#### Prompt:
Among the records that follow, find the line with "(** A field" and the line with "intros Hk. apply Z.bits_inj'. intros i Hi.". Set down those lines and all lines between them exactly, without adding anything.

━━━ Material provided

Lemma PP_ARG_land (x var : Z) :
  is_uint32 var -> is_pp_arg x ->
  PP_ARG x var = Z.land var (2 ^ (MDSS_PP_ARG_SHIFT + x)).
Proof.
  intros Hvar Hx. unfold PP_ARG. rewrite arg_bit by assumption.
  unfold is_pp_arg, MDSS_PP_ARG_NUM, MDSS_PP_ARG_SHIFT in *.
  bitwise i Hi.
  destruct (Z.eqb_spec (10 + x) i) as [<- | Hne].
  - replace (0 <=? 10 + x) with true by (symmetry; apply Z.leb_le; lia).
    replace (10 + x <? 32) with true by (symmetry; apply Z.ltb_lt; lia).
    now rewrite !andb_true_r.
  - now rewrite !andb_false_r.
Qed.

Lemma land_small_mask (var mask : Z) :
  is_uint32 mask -> to_uint32 (Z.land var (to_uint32 mask)) = Z.land var mask.
Proof.
  intros Hmask. rewrite (to_uint32_id Hmask).
  bitwise i Hi.
  destruct (Z.ltb_spec i 32) as [Hlt | Hge].
  - replace (0 <=? i) with true by (symmetry; apply Z.leb_le; lia).
    now rewrite andb_true_r.
  - rewrite (uint32_high_bit Hmask Hge). now rewrite !andb_false_r.
Qed.

Lemma PP_LOCAT_land (var : Z) : PP_LOCAT var = Z.land var MDSS_PP_LOCATION_MASK.
Proof. apply land_small_mask. unfold is_uint32, MDSS_PP_LOCATION_MASK. lia. Qed.

Lemma PP_BLOCK_land (var : Z) : PP_BLOCK var = Z.land var MDSS_PP_LOGICAL_MASK.
Proof. apply land_small_mask. unfold is_uint32, MDSS_PP_LOGICAL_MASK. lia. Qed.

Lemma ADD_ARG_uint32 (var arg : Z) :
  is_uint32 var -> is_pp_arg arg -> is_uint32 (MDSS_PP_ADD_ARG var arg).
Proof.
  intros _ _. unfold MDSS_PP_ADD_ARG, to_uint32, is_uint32.
  apply Z.mod_pos_bound. lia.
Qed.

Lemma arg_bits_distinct (x y : Z) :
  is_pp_arg x -> is_pp_arg y -> x <> y ->
  Z.land (2 ^ (MDSS_PP_ARG_SHIFT + x)) (2 ^ (MDSS_PP_ARG_SHIFT + y)) = 0.
Proof.
  unfold is_pp_arg, MDSS_PP_ARG_NUM, MDSS_PP_ARG_SHIFT. intros Hx Hy Hne.
  apply Z.bits_inj'. intros i Hi.
  rewrite Z.land_spec, !Z.pow2_bits_eqb, Z.bits_0 by lia.
  destruct (Z.eqb_spec (10 + x) i); destruct (Z.eqb_spec (10 + y) i); trivial. lia.
Qed.

Lemma arg_bit_positive (x : Z) : is_pp_arg x -> 0 < 2 ^ (MDSS_PP_ARG_SHIFT + x).
Proof.
  unfold is_pp_arg, MDSS_PP_ARG_NUM, MDSS_PP_ARG_SHIFT. intros Hx.
  apply Z.pow_pos_nonneg; lia.
Qed.

Lemma lor_land_absorb (a b : Z) : Z.lor (Z.land a b) b = b.
Proof.
  apply Z.bits_inj'. intros i _. rewrite Z.lor_spec, Z.land_spec.
  destruct (Z.testbit a i), (Z.testbit b i); reflexivity.
Qed.

Lemma land_field (var mask bit : Z) :
  Z.land bit mask = 0 -> Z.land (Z.lor var bit) mask = Z.land var mask.
Proof.
  intros Hzero. rewrite Z.land_lor_distr_l, Hzero. apply Z.lor_0_r.
Qed.

Lemma arg_bit_outside (x mask : Z) :
  is_pp_arg x -> 0 <= mask < 2 ^ MDSS_PP_ARG_SHIFT ->
  Z.land (2 ^ (MDSS_PP_ARG_SHIFT + x)) mask = 0.
Proof.
  unfold is_pp_arg, MDSS_PP_ARG_NUM, MDSS_PP_ARG_SHIFT. intros Hx Hmask.
  apply Z.bits_inj'. intros i Hi.
  rewrite Z.land_spec, Z.pow2_bits_eqb, Z.bits_0 by lia.
  destruct (Z.eqb_spec (10 + x) i) as [<- | Hne]; [| reflexivity].
  destruct (Z.eq_dec mask 0) as [-> | Hnz]; [now rewrite Z.bits_0 |].
  rewrite Z.bits_above_log2; [reflexivity | lia |].
  apply Z.lt_le_trans with 10; [| lia]. apply Z.log2_lt_pow2; lia.
Qed.

Lemma arg_bit_inside (x : Z) :
  is_pp_arg x ->
  Z.land (2 ^ (MDSS_PP_ARG_SHIFT + x)) MDSS_PP_ARG_MASK = 2 ^ (MDSS_PP_ARG_SHIFT + x).
Proof.
  unfold is_pp_arg, MDSS_PP_ARG_NUM, MDSS_PP_ARG_SHIFT, MDSS_PP_ARG_MASK. intros Hx.
  assert (Hcases : x = 0 \/ x = 1 \/ x = 2 \/ x = 3) by lia.
  destruct Hcases as [-> | [-> | [-> | ->]]]; reflexivity.
Qed.

(** A field taken where it lies is the field of the shifted number, put
    back in its place. *)
Lemma land_shifted_mask (var mask k : Z) :
  0 <= k ->
  Z.land var (Z.shiftl mask k) = Z.shiftl (Z.land (Z.shiftr var k) mask) k.
Proof.
  intros Hk. apply Z.bits_inj'. intros i Hi.
  rewrite Z.land_spec, !Z.shiftl_spec, Z.land_spec by assumption.
  destruct (Z.ltb_spec i k) as [Hlt | Hge].
  - rewrite (Z.testbit_neg_r mask) by lia. now rewrite !andb_false_r.
  - rewrite Z.shiftr_spec by lia. now replace (i - k + k) with i by lia.
Qed.

(** X12.  An argument added with [MDSS_PP_ADD_ARG] is found by [PP_ARG]
    (the result is the bit of the argument, which is not 0), and the
    test of any other argument is as before. *)
Theorem pp_arg_set_then_tested (var x y : Z) :
  is_uint32 var -> is_pp_arg x -> is_pp_arg y ->
  PP_ARG x (MDSS_PP_ADD_ARG var x) = 2 ^ (MDSS_PP_ARG_SHIFT + x) /\
  PP_ARG x (MDSS_PP_ADD_ARG var x) <> 0 /\
  (y <> x -> PP_ARG y (MDSS_PP_ADD_ARG var x) = PP_ARG y var).
Proof.
  intros Hvar Hx Hy.
  pose proof (ADD_ARG_uint32 Hvar Hx) as Hadd.
  pose proof (arg_bit_positive Hx) as Hpos.
  assert (Hset : PP_ARG x (MDSS_PP_ADD_ARG var x) = 2 ^ (MDSS_PP_ARG_SHIFT + x)).
  { rewrite PP_ARG_land by assumption. rewrite ADD_ARG_lor by assumption.
    rewrite Z.land_lor_distr_l, Z.land_diag. apply lor_land_absorb. }
  split; [exact Hset |]. split; [lia |].
  intros Hne. rewrite !PP_ARG_land by assumption. rewrite ADD_ARG_lor by assumption.
  apply land_field. now apply arg_bits_distinct.
Qed.

(** X13.  [MDSS_PP_ADD_ARG] leaves the location and the logical block
    number as they were, and what it sets lies inside
    [MDSS_PP_ARG_MASK]. *)
Theorem add_arg_keeps_location_and_block (var x : Z) :
  is_uint32 var -> is_pp_arg x ->
  PP_LOCAT (MDSS_PP_ADD_ARG var x) = PP_LOCAT var /\
  PP_BLOCK (MDSS_PP_ADD_ARG var x) = PP_BLOCK var /\
  Z.land (MDSS_PP_ADD_ARG var x) MDSS_PP_ARG_MASK =
    Z.lor (Z.land var MDSS_PP_ARG_MASK) (2 ^ (MDSS_PP_ARG_SHIFT + x)).
Proof.
  intros Hvar Hx. rewrite !PP_LOCAT_land, !PP_BLOCK_land, ADD_ARG_lor by assumption.
  repeat split.
  - apply land_field. apply arg_bit_outside; [assumption |].
    unfold MDSS_PP_LOCATION_MASK, MDSS_PP_ARG_SHIFT. lia.
  - apply land_field. apply arg_bit_outside; [assumption |].
    unfold MDSS_PP_LOGICAL_MASK, MDSS_PP_ARG_SHIFT. lia.
  - rewrite Z.land_lor_distr_l. now rewrite arg_bit_inside.
Qed.

(** X14.  Adding an argument twice is adding it once, and two arguments
    can be added in either order. *)
Theorem add_arg_twice (var x y : Z) :
  is_uint32 var -> is_pp_arg x -> is_pp_arg y ->
  MDSS_PP_ADD_ARG (MDSS_PP_ADD_ARG var x) x = MDSS_PP_ADD_ARG var x /\
  MDSS_PP_ADD_ARG (MDSS_PP_ADD_ARG var x) y = MDSS_PP_ADD_ARG (MDSS_PP_ADD_ARG var y) x.
Proof.
  intros Hvar Hx Hy.
  pose proof (ADD_ARG_uint32 Hvar Hx) as Hax. pose proof (ADD_ARG_uint32 Hvar Hy) as Hay.
  rewrite (ADD_ARG_lor Hax Hx), (ADD_ARG_lor Hax Hy), (ADD_ARG_lor Hay Hx).
  rewrite !ADD_ARG_lor by assumption. split.
  - now rewrite <- Z.lor_assoc, Z.lor_diag.
  - rewrite <- !Z.lor_assoc. f_equal. apply Z.lor_comm.
Qed.

(** X15.  A block made of one of the four locations and a logical block
    number up to [MDSS_PP_LOGICAL_MASK] gives both back through
    [PP_LOCAT] and [PP_BLOCK]. *)
Theorem location_and_block_round_trip (loc block : Z) :
  is_pp_location loc -> 0 <= block <= MDSS_PP_LOGICAL_MASK ->
  PP_LOCAT (Z.lor loc block) = loc /\ PP_BLOCK (Z.lor loc block) = block.
Proof.
  intros Hloc Hblock. rewrite PP_LOCAT_land, PP_BLOCK_land.
  unfold MDSS_PP_LOGICAL_MASK, MDSS_PP_LOCATION_MASK in *.
  assert (Hlow : Z.land block 0xFF = block).
  { change 0xFF with (Z.ones 8). rewrite Z.land_ones by lia. apply Z.mod_small. lia. }
  assert (Hhigh : Z.land block 0x300 = 0).
  { apply Z.bits_inj'. intros i Hi. rewrite Z.land_spec, Z.bits_0.
    change 0x300 with (Z.shiftl (Z.ones 2) 8).
    rewrite Z.shiftl_spec, Z.testbit_ones by lia.
    destruct (Z.ltb_spec i 8) as [Hlt | Hge].
    - replace (0 <=? i - 8) with false by (symmetry; apply Z.leb_gt; lia).
      now rewrite andb_false_r.
    - destruct (Z.eq_dec block 0) as [-> | Hnz]; [now rewrite Z.bits_0 |].
      rewrite Z.bits_above_log2; [reflexivity | lia |].
      apply Z.lt_le_trans with 8; [| assumption]. apply Z.log2_lt_pow2; lia. }
  rewrite !Z.land_lor_distr_l, Hlow, Hhigh, Z.lor_0_r.
  unfold is_pp_location, MDSS_PP_DSPP_CFG, MDSS_PP_SSPP_CFG, MDSS_PP_LM_CFG,
    MDSS_PP_WB_CFG in Hloc.
  destruct Hloc as [-> | [-> | [-> | ->]]]; split; reflexivity.
Qed.

(** X16.  [MDSS_PP_ARG_MASK] selects the [MDSS_PP_ARG_NUM] bits that
    [PP_ARG] tests, and nothing else. *)
Theorem arg_mask_is_the_arguments (var : Z) :
  is_uint32 var ->
  Z.land var MDSS_PP_ARG_MASK =
  Z.lor (PP_ARG 0 var) (Z.lor (PP_ARG 1 var) (Z.lor (PP_ARG 2 var) (PP_ARG 3 var))).
Proof.
  intros Hvar.
  rewrite !PP_ARG_land by (trivial; unfold is_pp_arg, MDSS_PP_ARG_NUM; lia).
  rewrite <- !Z.land_lor_distr_r. reflexivity.
Qed.
(** * tsaugur: the Holt-Winters model wrapper ([tsaugur/models/holt_winters.py])

    A shallow embedding of [HoltWinters._tune], [HoltWinters.fit] and
    [HoltWinters.predict].  Python floats are IEEE doubles, modelled by the
    Standard Library's [spec_float]; the [params] dictionary is a
    [gmap string pyval]; statements that may raise run in a small
    state-and-exception monad over the instance and the store of series
    objects.  The statistics library (statsmodels) and the helper modules of
    the package that are not among the sources are parameters of the
    development. *)

From Stdlib Require Import ZArith Floats.SpecFloat.
From stdpp Require Import gmap strings list fin_maps.

(** ** Python floats and their ordering *)

Abbreviation float := spec_float.

(** [np.inf] *)
Definition np_inf : float := S754_infinity false.

(** [np.isnan] *)
Definition isnan (x : float) : bool :=
  match x with S754_nan => true | _ => false end.

(** A position of every non-NaN float in a lexicographically ordered triple:
    class (-inf, negative, zero, positive, +inf), then exponent, then
    mantissa, the last two negated for negative numbers. *)
Definition rank (x : float) : Z * Z * Z :=
  (match x with
  | S754_zero _ => (0, 0, 0)
  | S754_infinity true => (-2, 0, 0)
  | S754_infinity false => (2, 0, 0)
  | S754_nan => (3, 0, 0)
  | S754_finite true m e => (-1, - e, - Z.pos m)
  | S754_finite false m e => (1, e, Z.pos m)
  end)%Z.
(** X10.  The spot of a positive lens at angle [z]: its diameter is never
    negative; behind the lens it vanishes exactly at the focal plane; it is
    the same at equal distances before and behind the focal plane; up to
    twice the focal length it does not exceed the projected aperture; and
    away from the focal plane it shrinks as the angle grows. *)
Theorem spotDiameter_single_lens
  (lens : Lens) (z : R) :
  0 < Lens.aperture lens -> 0 < Lens.focalLength lens ->
  let l := Lens.position lens in
  let f := Lens.focalLength lens in
  (forall p, 0 <= z <= 90 -> 0 <= calculateSpotDiameterSingleLens lens p z) /\
  (forall p, 0 <= z < 90 -> l < p ->
     (calculateSpotDiameterSingleLens lens p z = 0 <-> p = l + f)) /\
  (forall delta, 0 <= delta < f ->
     calculateSpotDiameterSingleLens lens (l + f + delta) z
     = calculateSpotDiameterSingleLens lens (l + f - delta) z) /\
  (forall p, 0 <= z <= 90 -> l < p <= l + 2 * f ->
     calculateSpotDiameterSingleLens lens p z
       <= calculateEffectiveAperture (Lens.aperture lens) z) /\
  (forall p z', 0 <= z -> z < z' -> z' <= 90 -> l < p -> p <> l + f ->
     calculateSpotDiameterSingleLens lens p z'
       < calculateSpotDiameterSingleLens lens p z).
Proof.
  intros Ha Hf l f. subst l f.
  pose proof (Rinv_0_lt_compat _ Hf) as Hinv.
  assert (Hratio : forall x, 0 <= Rabs x / Lens.focalLength lens).
  { intro x. apply Rmult_le_pos; [apply Rabs_pos | lra]. }
  split; [| split; [| split; [| split]]].
  - intros p Hz.
    destruct (effAperture_range (Lens.aperture lens) z ltac:(lra) Hz) as [He _].
    unfold calculateSpotDiameterSingleLens.
    destruct (Rle_dec _ 0); [exact He |].
    destruct (Req_dec_T _ _); [lra |].
    apply Rmult_le_pos; [exact He | apply Hratio].
  - intros p [Hz0 Hz90] Hp. rewrite spotDiameter_beyond_lens by lra. split.
    + intro H0. apply Rmult_integral in H0. destruct H0 as [H0 | H0].
      * exfalso. unfold calculateEffectiveAperture in H0.
        apply Rmult_integral in H0. destruct H0 as [H0 | H0]; [lra |].
        pose proof (cos_deg_decreasing z 90 Hz0 Hz90 ltac:(lra)) as Hc.
        rewrite degToRad_90, cos_PI2 in Hc. lra.
      * unfold Rdiv in H0. apply Rmult_integral in H0. destruct H0 as [H0 | H0]; [| lra].
        destruct (Req_dec (p - Lens.position lens - Lens.focalLength lens) 0) as [He | Hne];
          [lra |].
        apply Rabs_no_R0 in Hne. contradiction.
    + intros ->.
      replace (Lens.position lens + Lens.focalLength lens - Lens.position lens
               - Lens.focalLength lens) with 0 by ring.
      rewrite Rabs_R0. unfold Rdiv. ring.
  - intros delta [Hd0 Hdf]. rewrite !spotDiameter_beyond_lens by lra.
    replace (Lens.position lens + Lens.focalLength lens + delta - Lens.position lens
             - Lens.focalLength lens) with delta by ring.
    replace (Lens.position lens + Lens.focalLength lens - delta - Lens.position lens
             - Lens.focalLength lens) with (- delta) by ring.
    rewrite Rabs_Ropp. reflexivity.
  - intros p Hz [Hp1 Hp2]. rewrite spotDiameter_beyond_lens by lra.
    destruct (effAperture_range (Lens.aperture lens) z ltac:(lra) Hz) as [He _].
    rewrite <- (Rmult_1_r (calculateEffectiveAperture (Lens.aperture lens) z)) at 2.
    apply Rmult_le_compat_l; [exact He |].
    apply Rmult_le_reg_r with (Lens.focalLength lens); [exact Hf |].
    unfold Rdiv. rewrite Rmult_assoc, Rinv_l, Rmult_1_r, Rmult_1_l by lra.
    apply Rabs_le. lra.
  - intros p z' Hz0 Hzz Hz90 Hp Hfocus. rewrite !spotDiameter_beyond_lens by lra.
    apply Rmult_lt_compat_r.
    + apply Rmult_lt_0_compat; [| exact Hinv].
      apply Rabs_pos_lt. lra.
    + apply effAperture_decreasing; assumption.
Qed.

(** X11.  The concentration ratio of a trace is the square of the ratio of
    the full lens aperture to the spot diameter; it exceeds 1 exactly when
    the spot is smaller than the aperture. *)
Theorem concentration_from_diameters (lens : Lens) (pv : PhotovoltaicCell) (z : R) :
  0 < Lens.aperture lens ->
  let t := traceRaysThroughSystem (Sys.mk [lens] pv) z in
  Trace.concentrationRatio t = (Lens.aperture lens / Trace.spotDiameter t) ^ 2 /\
  (Trace.spotDiameter t < Lens.aperture lens <-> 1 < Trace.concentrationRatio t).
Proof.
  intros Ha t.
  pose proof (trace_spotDiameter_floor lens pv z) as HD. fold t in HD.
  pose proof (trace_concentration lens pv z) as Hc. cbv zeta in Hc. fold t in Hc.
  assert (Harea : Trace.spotArea t = PI * (Trace.spotDiameter t / 2) ^ 2) by reflexivity.
  pose proof PI_RGT_0 as Hpi.
  assert (Hratio : Trace.concentrationRatio t
                   = (Lens.aperture lens / Trace.spotDiameter t) ^ 2).
  { apply Rmult_eq_reg_r with (Trace.spotArea t).
    - rewrite Hc, Harea. field. lra.
    - rewrite Harea. apply Rgt_not_eq. apply Rmult_lt_0_compat; [lra |].
      apply pow_lt. lra. }
  split; [exact Hratio |]. rewrite Hratio.
  set (D := Trace.spotDiameter t) in *. set (a := Lens.aperture lens) in *.
  assert (Hq : a / D = a * / D) by reflexivity.
  pose proof (Rinv_0_lt_compat D ltac:(lra)) as Hinv.
  assert (Hpos : 0 < a / D) by (apply Rmult_lt_0_compat; lra).
  split; intro H.
  - assert (H1 : 1 < a / D).
    { apply Rmult_lt_reg_r with D; [lra |].
      unfold Rdiv. rewrite Rmult_assoc, Rinv_l by lra. lra. }
    simpl. nra.
  - destruct (Rlt_dec D a) as [Hlt | Hge]; [exact Hlt |]. exfalso.
    assert (H1 : a / D <= 1).
    { apply Rmult_le_reg_r with D; [lra |].
      unfold Rdiv. rewrite Rmult_assoc, Rinv_l by lra. lra. }
    simpl in H. nra.
Qed.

━━━━━━

#### Your response:
(** A field taken where it lies is the field of the shifted number, put
    back in its place. *)
Lemma land_shifted_mask (var mask k : Z) :
  0 <= k ->
  Z.land var (Z.shiftl mask k) = Z.shiftl (Z.land (Z.shiftr var k) mask) k.
Proof.
  intros Hk. apply Z.bits_inj'. intros i Hi.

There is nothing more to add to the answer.